| Task brief |
Retype all the data word for word.

(Saved data entries)
================

(** The two ends of an interval go away. *)
Lemma remove_range s A e e' B v :
  sl_shape (isl_sl s) (A ++ e :: e' :: B) -> iv_lo v < iv_hi v -> lo_node v e e' -> hi_node v e' ->
  keys_below A (iv_lo v) -> keys_from B (iv_hi v + 1) ->
  exists s', (_ ← isln_update (Some (e_loc e)) (set_start []);
      s ← st_get;
      sn ← untag_walk cmpZ (size (sl_nodes (isl_sl s))) (Some (e_loc e)) (iv_hi v) v;
      _ ← isln_update sn (add_end (-1));
      _ ← drop_if_empty cmpZ sn (iv_hi v);
      _ ← (if decide (sn = Some (e_loc e)) then mret tt else drop_if_empty cmpZ (Some (e_loc e)) (iv_lo v));
      _ ← isl_data_free v; mret 0) s = Ok (0, s') /\
    sl_shape (isl_sl s') (A ++ B) /\ isl_rest s' = (n_intervals s, isl_freed s ++ [v]).
Proof.
  intros Hs Hlt (Hk & Hd & Hm) (Hk' & Hd' & Hm') HA HB.
  destruct (isln_update_ok s A e (e' :: B) _ (set_start []) Hs Hd) as (s1 & E1 & Hs1 & Hr1 & _). rewrite (st_bind_ok _ _ _ _ _ E1).
  set (e1 := with_data _ _ e) in Hs1. erewrite st_bind_ok; [|done].
  destruct (untag_walk_ok s1 A e1 e' B _ (iv_lo v) (iv_hi v) v Hs1 eq_refl) as (s2 & E2 & Hs2 & Hr2 & _); [done..|].
  change (e_loc e) with (e_loc e1). rewrite (st_bind_ok _ _ _ _ _ E2). set (e2 := with_edges _ _ e1) in Hs2. change (e_loc e1) with (e_loc e2).
  rewrite (cons_middle e2), (assoc_L (++)) in Hs2.
  destruct (isln_update_ok s2 (A ++ [e2]) e' B _ (add_end (-1)) Hs2 Hd') as (s3 & E3 & Hs3 & Hr3 & _). rewrite (st_bind_ok _ _ _ _ _ E3).
  set (e3 := with_data _ _ e') in Hs3. change (e_loc e') with (e_loc e3).
  assert (Hne : e_loc e3 <> e_loc e2).
  { pose proof (sh_nodup _ _ Hs3) as Hnd. intros E. apply (locs_others (head_ent (isl_sl s3) :: A ++ [e2]) e3 B Hnd e2); [set_solver|done]. }
  destruct (drop_if_empty_ok s3 (A ++ [e2]) e3 B (iv_hi v) _ Hs3 eq_refl) as (s4 & E4 & Hs4 & Hr4); [done| | |done|].
  { intros x [Hx| ->%list_elem_of_singleton]%elem_of_app; [|by exists (iv_lo v)].
    apply (keys_below_weaken A (iv_lo v)); [done|lia|done]. }
  { apply (keys_from_weaken B (iv_hi v + 1)); [done|lia]. }
  rewrite (st_bind_ok _ _ _ _ _ E4). rewrite decide_False by congruence. rewrite <- (assoc_L (++)) in Hs4. simpl in Hs4.
  destruct (drop_if_empty_ok s4 A e2 B (iv_lo v) _ Hs4 eq_refl) as (s5 & E5 & Hs5 & Hr5); [done|done| |done|].
  { apply (keys_from_weaken B (iv_hi v + 1)); [done|lia]. }
  rewrite (st_bind_ok _ _ _ _ _ E5). erewrite st_bind_ok; [|done]. eexists. split; [done|]. split; [done|].
  assert (Hrest : isl_rest s5 = isl_rest s) by (by rewrite Hr5, Hr4, Hr3, Hr2, Hr1). injection Hrest as Hn Hf.
  unfold isl_rest. cbn. by rewrite Hn, Hf.
Qed.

================

| Answer section |
(** The two ends of an interval go away. *)
Lemma remove_range s A e e' B v :
  sl_shape (isl_sl s) (A ++ e :: e' :: B) -> iv_lo v < iv_hi v -> lo_node v e e' -> hi_node v e' ->
  keys_below A (iv_lo v) -> keys_from B (iv_hi v + 1) ->
  exists s', (_ ← isln_update (Some (e_loc e)) (set_start []);
      s ← st_get;
      sn ← untag_walk cmpZ (size (sl_nodes (isl_sl s))) (Some (e_loc e)) (iv_hi v) v;
      _ ← isln_update sn (add_end (-1));
      _ ← drop_if_empty cmpZ sn (iv_hi v);
      _ ← (if decide (sn = Some (e_loc e)) then mret tt else drop_if_empty cmpZ (Some (e_loc e)) (iv_lo v));
      _ ← isl_data_free v; mret 0) s = Ok (0, s') /\
    sl_shape (isl_sl s') (A ++ B) /\ isl_rest s' = (n_intervals s, isl_freed s ++ [v]).
Proof.
  intros Hs Hlt (Hk & Hd & Hm) (Hk' & Hd' & Hm') HA HB.
  destruct (isln_update_ok s A e (e' :: B) _ (set_start []) Hs Hd) as (s1 & E1 & Hs1 & Hr1 & _). rewrite (st_bind_ok _ _ _ _ _ E1).
  set (e1 := with_data _ _ e) in Hs1. erewrite st_bind_ok; [|done].
  destruct (untag_walk_ok s1 A e1 e' B _ (iv_lo v) (iv_hi v) v Hs1 eq_refl) as (s2 & E2 & Hs2 & Hr2 & _); [done..|].
  change (e_loc e) with (e_loc e1). rewrite (st_bind_ok _ _ _ _ _ E2). set (e2 := with_edges _ _ e1) in Hs2. change (e_loc e1) with (e_loc e2).
  rewrite (cons_middle e2), (assoc_L (++)) in Hs2.
  destruct (isln_update_ok s2 (A ++ [e2]) e' B _ (add_end (-1)) Hs2 Hd') as (s3 & E3 & Hs3 & Hr3 & _). rewrite (st_bind_ok _ _ _ _ _ E3).
  set (e3 := with_data _ _ e') in Hs3. change (e_loc e') with (e_loc e3).
  assert (Hne : e_loc e3 <> e_loc e2).
  { pose proof (sh_nodup _ _ Hs3) as Hnd. intros E. apply (locs_others (head_ent (isl_sl s3) :: A ++ [e2]) e3 B Hnd e2); [set_solver|done]. }
  destruct (drop_if_empty_ok s3 (A ++ [e2]) e3 B (iv_hi v) _ Hs3 eq_refl) as (s4 & E4 & Hs4 & Hr4); [done| | |done|].
  { intros x [Hx| ->%list_elem_of_singleton]%elem_of_app; [|by exists (iv_lo v)].
    apply (keys_below_weaken A (iv_lo v)); [done|lia|done]. }
  { apply (keys_from_weaken B (iv_hi v + 1)); [done|lia]. }
  rewrite (st_bind_ok _ _ _ _ _ E4). rewrite decide_False by congruence. rewrite <- (assoc_L (++)) in Hs4. simpl in Hs4.
  destruct (drop_if_empty_ok s4 A e2 B (iv_lo v) _ Hs4 eq_refl) as (s5 & E5 & Hs5 & Hr5); [done|done| |done|].
  { apply (keys_from_weaken B (iv_hi v + 1)); [done|lia]. }
  rewrite (st_bind_ok _ _ _ _ _ E5). erewrite st_bind_ok; [|done]. eexists. split; [done|]. split; [done|].
  assert (Hrest : isl_rest s5 = isl_rest s) by (by rewrite Hr5, Hr4, Hr3, Hr2, Hr1). injection Hrest as Hn Hf.
  unfold isl_rest. cbn. by rewrite Hn, Hf.
Qed.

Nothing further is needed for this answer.